Gustav Klimt, Fir Forest 1, 1901 |
This is Bora Mici's original translation of the 1857 poem Correspondances or Communications in English by the French 19th century poet Charles Baudelaire. The poem expresses a synesthetic Symbolist vision of the connection between the poet and nature, and nature's ability to communicate with the poet and transport him to a realm where his senses are awakened and begin to dialogue with and become immersed in a natural forest of symbols, which seems familiar but has things to reveal. This poem places the emphasis on connections between the senses and the intellect and that's why I have chosen to translate it as Communications, rather than keeping the original concept of Correspondances, which seems to leave room for the incomplete or unachieved transmission of a coded missive, a parallelism that persists and that constitutes the metaphysics of our experience. It is perhaps to evoke a more contemporary reading of this timeless poem.

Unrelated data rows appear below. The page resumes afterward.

(** * go-web-server: the /hello endpoint, its two middlewares and their composition

    A shallow embedding of [main.go].  Go strings are byte strings, so they are
    modelled as [string] (a list of [ascii], one per byte); bytes and runes are
    read as [N]; Go [int]s and durations as [Z].  The pieces of the Go standard
    library that decide what the program writes ([unicode/utf8], the string and
    struct encoders of [encoding/json], [strconv.Quote] behind the [%q] verb, the
    [http.ResponseWriter] contract, [defer]/[recover]) are modelled next to the
    program; the parts that only supply values (the clock, the layout of a
    formatted time, the Unicode tables, the log sink) are parameters. *)

From Stdlib Require Import String Ascii NArith ZArith List Bool Arith Lia.
Import ListNotations.
Local Open Scope string_scope.

(** The double quote and the backslash, as bytes. *)
Definition dquote : ascii := "034"%char.
Definition bslash : ascii := "092"%char.

(** [type response struct] (main.go, lines 104-107). *)
Record response : Type := mkResponse { Data : string; Error : string }.

(** ** unicode/utf8 *)
Module utf8.
Local Open Scope N_scope.

Definition RuneError : N := 0xFFFD.
Definition RuneSelf : N := 0x80.
Definition MaxRune : N := 0x10FFFF.
Definition surrogateMin : N := 0xD800.
Definition surrogateMax : N := 0xDFFF.

Definition tx : N := 0x80.
Definition t2 : N := 0xC0.
Definition t3 : N := 0xE0.
Definition t4 : N := 0xF0.
Definition maskx : N := 0x3F.
Definition mask2 : N := 0x1F.
Definition mask3 : N := 0x0F.
Definition mask4 : N := 0x07.
Definition rune1Max : N := 0x7F.
Definition rune2Max : N := 0x7FF.
Definition rune3Max : N := 0xFFFF.
Definition locb : N := 0x80.
Definition hicb : N := 0xBF.

(** Entries of the table [first]: the low three bits are the length of the
    sequence, the high four bits index [acceptRanges]. *)
Definition xx : N := 0xF1.
Definition as_ : N := 0xF0.
Definition s1 : N := 0x02.
Definition s2 : N := 0x13.
Definition s3 : N := 0x03.
Definition s4 : N := 0x23.
Definition s5 : N := 0x34.
Definition s6 : N := 0x04.
Definition s7 : N := 0x44.

(** The 256-entry table [first], written by ranges of the lead byte. *)
Definition first (b : N) : N :=
  if b <? 0x80 then as_
  else if b <? 0xC2 then xx
  else if b <? 0xE0 then s1
  else if b =? 0xE0 then s2
  else if b <? 0xED then s3
  else if b =? 0xED then s4
  else if b <? 0xF0 then s3
  else if b =? 0xF0 then s5
  else if b <? 0xF4 then s6
  else if b =? 0xF4 then s7
  else xx.

(** [acceptRanges]: the bounds of the second byte. *)
Definition acceptRanges (i : N) : N * N :=
  match i with
  | 0 => (locb, hicb)
  | 1 => (0xA0, hicb)
  | 2 => (locb, 0x9F)
  | 3 => (0x90, hicb)
  | 4 => (locb, 0x8F)
  | _ => (0, 0)
  end.

(** [utf8.DecodeRuneInString]: the first rune of [s] and its width in bytes;
    [(RuneError, 1)] when the encoding is invalid, [(RuneError, 0)] on the empty
    string. *)
Definition DecodeRuneInString (s : string) : N * nat :=
  match s with
  | EmptyString => (RuneError, 0%nat)
  | String c0 t =>
    let b0 := N_of_ascii c0 in
    let x := first b0 in
    if as_ <=? x then ((if x =? xx then RuneError else b0), 1%nat)
    else
      let sz := N.to_nat (N.land x 7) in
      let '(lo, hi) := acceptRanges (N.shiftr x 4) in
      if (String.length s <? sz)%nat then (RuneError, 1%nat)
      else
        match t with
        | EmptyString => (RuneError, 1%nat)
        | String c1 t' =>
          let b1 := N_of_ascii c1 in
          if (b1 <? lo) || (hi <? b1) then (RuneError, 1%nat)
          else if (sz <=? 2)%nat then
            (N.lor (N.shiftl (N.land b0 mask2) 6) (N.land b1 maskx), 2%nat)
          else
            match t' with
            | EmptyString => (RuneError, 1%nat)
            | String c2 t'' =>
              let b2 := N_of_ascii c2 in
              if (b2 <? locb) || (hicb <? b2) then (RuneError, 1%nat)
              else if (sz <=? 3)%nat then
                (N.lor (N.lor (N.shiftl (N.land b0 mask3) 12)
                              (N.shiftl (N.land b1 maskx) 6))
                       (N.land b2 maskx), 3%nat)
              else
                match t'' with
                | EmptyString => (RuneError, 1%nat)
                | String c3 _ =>
                  let b3 := N_of_ascii c3 in
                  if (b3 <? locb) || (hicb <? b3) then (RuneError, 1%nat)
                  else
                    (N.lor (N.lor (N.lor (N.shiftl (N.land b0 mask4) 18)
                                         (N.shiftl (N.land b1 maskx) 12))
                                  (N.shiftl (N.land b2 maskx) 6))
                           (N.land b3 maskx), 4%nat)
                end
            end
        end
  end.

Communications by Charles Baudelaire
Nature is a temple where many a living column
Sometimes muffled words whistles;Man enters there through forests of symbols
That look upon him familiarly solemn.
Like long echoes that overlap far away
In a homogenous, deep darkness,
Expansive like the night and the brightness,
Aromas, colors, sounds dialogue in the leigh.
The perfumes smell fresh like children’s flesh,
Sweet like oboes, green like meadows,
— Yet others triumphant, rich, enmeshed
Expansive like infinite shadows,
Like amber, resin, incense and musk,
Singing the transports of mind and the senses at dusk.